Introduction to the Math Behind Transformers and LLMs

NoteNotes
  • Purpose of the talk
    • David Hall explains the mathematics behind transformers and large language models in an accessible way.
    • The goal is not to train a full large language model, build chat bots, or teach prompting, but to reduce fear of the mathematical structure behind these systems.
    • The central modeling task is next-word prediction: given a partial sequence of words, predict the most likely next word.
  • Next-word prediction as the core idea
    • A language model begins with a context, such as “The cat sat on the…”
    • It predicts the next word, appends that word to the sequence, and then repeats the process.
    • This recursive procedure can generate longer completions, poems, answers, or dialogue.
    • Systems such as ChatGPT and Claude can be understood, at a high level, as sophisticated next-token prediction systems.
  • Naive Markov model baseline
    • Hoyle introduces a first-order Markov model using the phrase: “The more you know, the more you realize you don’t know.”
    • A Markov model predicts the next word using only the immediately preceding word.
    • Its transition probabilities can be represented as a matrix.
    • The model exposes two major problems:
      • It ignores most of the previous context.
      • It becomes impractical with large vocabularies because the transition matrix grows explosively.
    • It can also generate nonsensical sentences, illustrating why probabilistic language generation needs better structure.
  • Why embeddings are needed
    • One-hot representations are too large and sparse for realistic vocabularies.
    • Large language models instead map tokens into lower-dimensional embedding vectors.
    • These vectors numerically encode semantic relationships between words.
    • Word2vec examples show that embeddings support meaningful operations, such as similarity comparison and analogy-like vector arithmetic.
    • Hoyle demonstrates cosine similarity and examples such as comparing related words or testing vector analogies.
  • Main intuition of transformers
    • Transformers map tokens to embedding vectors, then transform those vectors so they become context-aware.
    • A word’s final vector should not merely represent the word itself; it should also encode relevant information from surrounding or preceding tokens.
    • Once context-aware vectors are obtained, a relatively standard classifier can predict the next token.
  • Attention mechanism
    • Attention constructs a new vector for each token by taking a weighted combination of other token vectors.
    • The weights indicate how much each token should “pay attention” to other tokens.
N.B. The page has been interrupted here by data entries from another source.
(** * geo-area-calculator: the walk tracker and its unit table

    A shallow embedding of [types.ts], [constants.ts] and [App.tsx].

    - JavaScript numbers are IEEE-754 binary64 values: they are modelled by
      Rocq's primitive [float], whose operations are the same binary64
      operations (round to nearest, ties to even).
    - A JavaScript object used as a table is a [gmap string _]; reading a key
      that is absent yields [None], JavaScript's [undefined].
    - A React event handler reads the values of the render it was created in
      (its closure) and queues state updates; it is a computation in the
      [Handler] monad below, taking that render's state as an argument. *)

From Stdlib Require Import Floats ZArith QArith Qabs Ascii.
From stdpp Require Import gmap strings list pretty.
    • Instead of averaging the original embeddings directly, the model first applies learned linear transformations to produce value vectors.
  • Self-attention
    • Self-attention computes attention weights from the tokens themselves.
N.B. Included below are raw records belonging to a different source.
(** * PowerTip utility functions (src/utility.js): a shallow embedding

    Pixel quantities, scroll offsets and flag values are JavaScript numbers
    that hold integers; they are modelled as [Z].  Fractional values, which
    a browser may report, are outside the model, and so is the rounding of
    JavaScript's arithmetic: a property that rests on sums cancelling is
    stated for integer values of bounded magnitude ([integer_pixels]), on
    which these sums are exact.  The bitwise operators of JavaScript work on
    the 32-bit two's complement image of their operands (ToInt32); that
    conversion is written out in [to_int32].

    The session object is a process-wide mutable object in the source; here
    it is a record threaded explicitly through every function that reads or
    writes it.  What the source reads from the browser at call time (window
    metrics, geometry of the body element, geometry of a hovered element) is
    gathered in records that the functions take as arguments. *)

From Equations Require Import Equations.
From Stdlib Require Import ZArith Lia List Bool Ascii String.
Import ListNotations.

Local Open Scope Z_scope.

(** ** JavaScript integer operators *)

Module JS.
    • Tokens are transformed into query and key vectors.
    • The similarity between a query and a key, usually via an inner product, determines how much attention one token pays to another.
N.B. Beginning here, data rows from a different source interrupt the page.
Lemma C4_even_division_witness :
  evenlyTimed (nonEmptyLines plainLyrics) 10 (parse plainLyrics (loadedAudio 10))
  /\ parse plainLyrics emptyAudio
     = map (fun text => mkLine text 0) (nonEmptyLines plainLyrics)
  /\ evenlyTimed (nonEmptyLines plainLyrics) 10
       (timedLyrics (onLoadedMetadata (loadedAudio 10) (mount plainLyrics emptyAudio))).
Proof.
  split; [|split].
  - apply (C4_even_division plainLyrics (loadedAudio 10));
      [reflexivity | vm_compute; discriminate | reflexivity | reflexivity].
  - apply (C4_even_division plainLyrics emptyAudio); [reflexivity|].
    left. reflexivity.
  - apply (C4_even_division plainLyrics emptyAudio);
      reflexivity.
Defined.

(** The example of the specification: two lines over ten seconds start at
    [0] and [5]. *)
Example parse_two_lines_over_ten_seconds :
  map text (parse plainLyrics (loadedAudio 10)) = [str "hello"; str "world"]
  /\ Forall2 Qeq (map startTime (parse plainLyrics (loadedAudio 10))) [0%Q; 5%Q].
Proof. split; [reflexivity|]. repeat constructor. Qed.

(** ** The marquee duration *)

Lemma at_index_Some lines i x :
  at_index lines i = Some x ->
  0 <= i < Z.of_nat (length lines) /\ nth_error lines (Z.to_nat i) = Some x.
Proof.
  unfold at_index. destruct (i <? 0) eqn:E; [discriminate|].
  apply Z.ltb_ge in E. intros H. split; [|assumption].
  assert (Hn : nth_error lines (Z.to_nat i) <> None) by congruence.
  apply nth_error_Some in Hn. lia.
Qed.

Lemma at_index_beyond lines i :
  Z.of_nat (length lines) <= i -> at_index lines i = None.
Proof.
  intros H. unfold at_index. destruct (i <? 0); [reflexivity|].
  apply nth_error_None. lia.
Qed.

Lemma at_index_within lines i :
  0 <= i < Z.of_nat (length lines) -> exists x, at_index lines i = Some x.
Proof.
  intros H. unfold at_index. destruct (i <? 0) eqn:E; [apply Z.ltb_lt in E; lia|].
  destruct (nth_error lines (Z.to_nat i)) as [x|] eqn:En; [now exists x|].
  apply nth_error_None in En. lia.
Qed.

Lemma durationAvailable_truthy a d :
  durationAvailable (Some a) d -> duration a = d /\ truthy d = true.
Proof.
  intros (a' & Ha & Hd & Hn & Hz). injection Ha as <-. split; [assumption|].
  destruct d as [| |q]; [congruence | reflexivity |]. simpl.
  destruct (Qeq_bool q 0) eqn:E; [|reflexivity].
  apply Qeq_bool_iff in E. now destruct (Hz q eq_refl).
Qed.

Lemma guard_passes lines idx cur :
  at_index lines idx = Some cur ->
  (idx <? 0) || (length lines =? 0)%nat = false.
Proof.
  intros H. apply at_index_Some in H. destruct H as [H _].
  apply orb_false_iff. split; [apply Z.ltb_ge; lia|].
  apply Nat.eqb_neq. lia.
Qed.

(** C5. The marquee duration is [0] without an active line or without
    lines; the gap to the next line when there is one, which is the case
    exactly when [currentLineIndex + 1 < length]; on the last line, the audio
    duration minus the line's start time when the duration is available, and
    [5] when it is not. *)
Theorem C5_getMarqueeDuration_cases :
  forall (lines : list TimedLine) (idx : Z) (audio : option Audio),
    (idx < 0 \/ lines = [] ->
     getMarqueeDuration lines idx audio = Return (Fin 0))
    /\ (forall cur next,
           at_index lines idx = Some cur ->
           at_index lines (idx + 1) = Some next ->
           getMarqueeDuration lines idx audio
           = Return (Fin (startTime next - startTime cur)))
    /\ (forall cur d,
           at_index lines idx = Some cur ->
           idx + 1 = Z.of_nat (length lines) ->
           durationAvailable audio d ->
           getMarqueeDuration lines idx audio
           = Return (sub_fin d (startTime cur)))
    /\ (forall cur,
           at_index lines idx = Some cur ->
           idx + 1 = Z.of_nat (length lines) ->
           durationUnavailable audio ->
           getMarqueeDuration lines idx audio = Return (Fin 5))
    /\ (0 <= idx ->
        (idx + 1 < Z.of_nat (length lines)
         <-> exists next, at_index lines (idx + 1) = Some next)).
Proof.
  intros lines idx audio. split; [|split; [|split; [|split]]].
  - intros [H| ->]; unfold getMarqueeDuration.
    + apply Z.ltb_lt in H. now rewrite H.
    + simpl. now rewrite orb_true_r.
  - intros cur next Hc Hn. unfold getMarqueeDuration.
    now rewrite (guard_passes _ _ _ Hc), Hn, Hc.
  - intros cur d Hc Hlast Hav. unfold getMarqueeDuration.
    rewrite (guard_passes _ _ _ Hc), Hc, (at_index_beyond lines (idx + 1)) by lia.
    pose proof Hav as (a & -> & _).
    apply durationAvailable_truthy in Hav. destruct Hav as [-> ->].
    reflexivity.
  - intros cur Hc Hlast Hun. unfold getMarqueeDuration.
    rewrite (guard_passes _ _ _ Hc), (at_index_beyond lines (idx + 1)) by lia.
    destruct Hun as [-> | (a & -> & [Hd | (q & Hd & Hq)])];
      [reflexivity | now rewrite Hd | rewrite Hd; simpl].
    apply Qeq_bool_iff in Hq. now rewrite Hq.
  - intros H0. split.
    + intros Hlt. refine (at_index_within _ _ _). lia.
    + intros (next & Hn). apply at_index_Some in Hn. lia.
Qed.

(** The examples of the specification on start times [0, 5, 8]. *)
Lemma C5_getMarqueeDuration_cases_witness :
  getMarqueeDuration threeLines (-1) None = Return (Fin 0)
  /\ getMarqueeDuration threeLines 1 None = Return (Fin (8 - 5))
  /\ getMarqueeDuration threeLines 2 (Some (loadedAudio 12))
     = Return (sub_fin (Fin 12) 8)
  /\ getMarqueeDuration threeLines 2 (Some emptyAudio) = Return (Fin 5).
Proof.
  split; [|split; [|split]].
  - apply (C5_getMarqueeDuration_cases threeLines (-1) None). left. lia.
  - destruct (C5_getMarqueeDuration_cases threeLines 1 None) as (_ & H & _).
    apply (H (mkLine (str "b") 5) (mkLine (str "c") 8)); reflexivity.
  - destruct (C5_getMarqueeDuration_cases threeLines 2 (Some (loadedAudio 12)))
      as (_ & _ & H & _).
    apply (H (mkLine (str "c") 8) (Fin 12)); [reflexivity | reflexivity |].
    exists (loadedAudio 12).
    split; [reflexivity|]. split; [reflexivity|]. split; [discriminate|].
    intros q Hq. injection Hq as <-. discriminate.
  - destruct (C5_getMarqueeDuration_cases threeLines 2 (Some emptyAudio))
      as (_ & _ & _ & H & _).
    apply (H (mkLine (str "c") 8)); [reflexivity | reflexivity |].
    right. exists emptyAudio. split; [reflexivity|]. left. reflexivity.
Defined.

Example getMarqueeDuration_examples :
  getMarqueeDuration threeLines 1 None = Return (Fin 3)
  /\ getMarqueeDuration threeLines 2 (Some (loadedAudio 12)) = Return (Fin 4)
  /\ getMarqueeDuration threeLines 2 (Some emptyAudio) = Return (Fin 5)
  /\ getMarqueeDuration threeLines 2 None = Return (Fin 5).
Proof. split; [|split; [|split]]; reflexivity. Qed.

(** C6, as stated, fails: a line stamped after the end of the audio gives a
    negative duration on the last line. *)
Lemma C6_counterexample_stamp_after_end :
  0 <= 0 < Z.of_nat (length (parse (str "[00:10.00] A") (loadedAudio 5)))
  /\ negativeResult
       (getMarqueeDuration (parse (str "[00:10.00] A") (loadedAudio 5)) 0
                           (Some (loadedAudio 5))).
Proof.
  split; [vm_compute; split; [discriminate|reflexivity]|].
  exists (5 - (0 * 60 + 10 + 0 / 100))%Q. split; [reflexivity|].
  vm_compute. reflexivity.
Qed.

Lemma nonDecreasing_nth lines i j x y :
  nonDecreasing lines -> (i <= j)%nat ->
  nth_error lines i = Some x -> nth_error lines j = Some y -> le_start x y.
Proof.
  unfold nonDecreasing. intros Hs. revert i j.
  induction Hs as [|z l Hs IH Hall]; intros i j Hij Hi Hj.
  - now destruct i.
  - destruct i as [|i], j as [|j]; simpl in *; try lia.
    + injection Hi as <-. injection Hj as <-. unfold le_start. apply Qle_refl.
    + injection Hi as <-. rewrite Forall_forall in Hall.
      apply Hall. eapply nth_error_In; eassumption.
    + apply (IH i j); [lia | assumption | assumption].
Qed.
    • A softmax function converts these similarity scores into normalized attention weights.
    • Learned matrices produce the query, key, and value vectors.
  • Masking
    • For next-token prediction, the model must not look ahead at future tokens.
    • Masking prevents later tokens from influencing the representation of earlier positions.
    • This is done by forcing unwanted attention scores to effectively become zero after softmax.
    • Decoder-style language models use masking so that each position only attends to previous tokens.
  • Multi-headed attention
    • A single attention mechanism may not capture all relevant relationships between tokens.
    • Multi-headed attention uses several attention heads in parallel.
    • Different heads can specialize in different kinds of relationships or different parts of the embedding space.
    • Their outputs are combined, often by concatenation, to form a richer context-aware representation.
  • Transformer block structure
    • A transformer block contains:
      • Multi-headed self-attention.
      • A neural network layer for nonlinear mixing of information.
      • Normalization layers for stable training.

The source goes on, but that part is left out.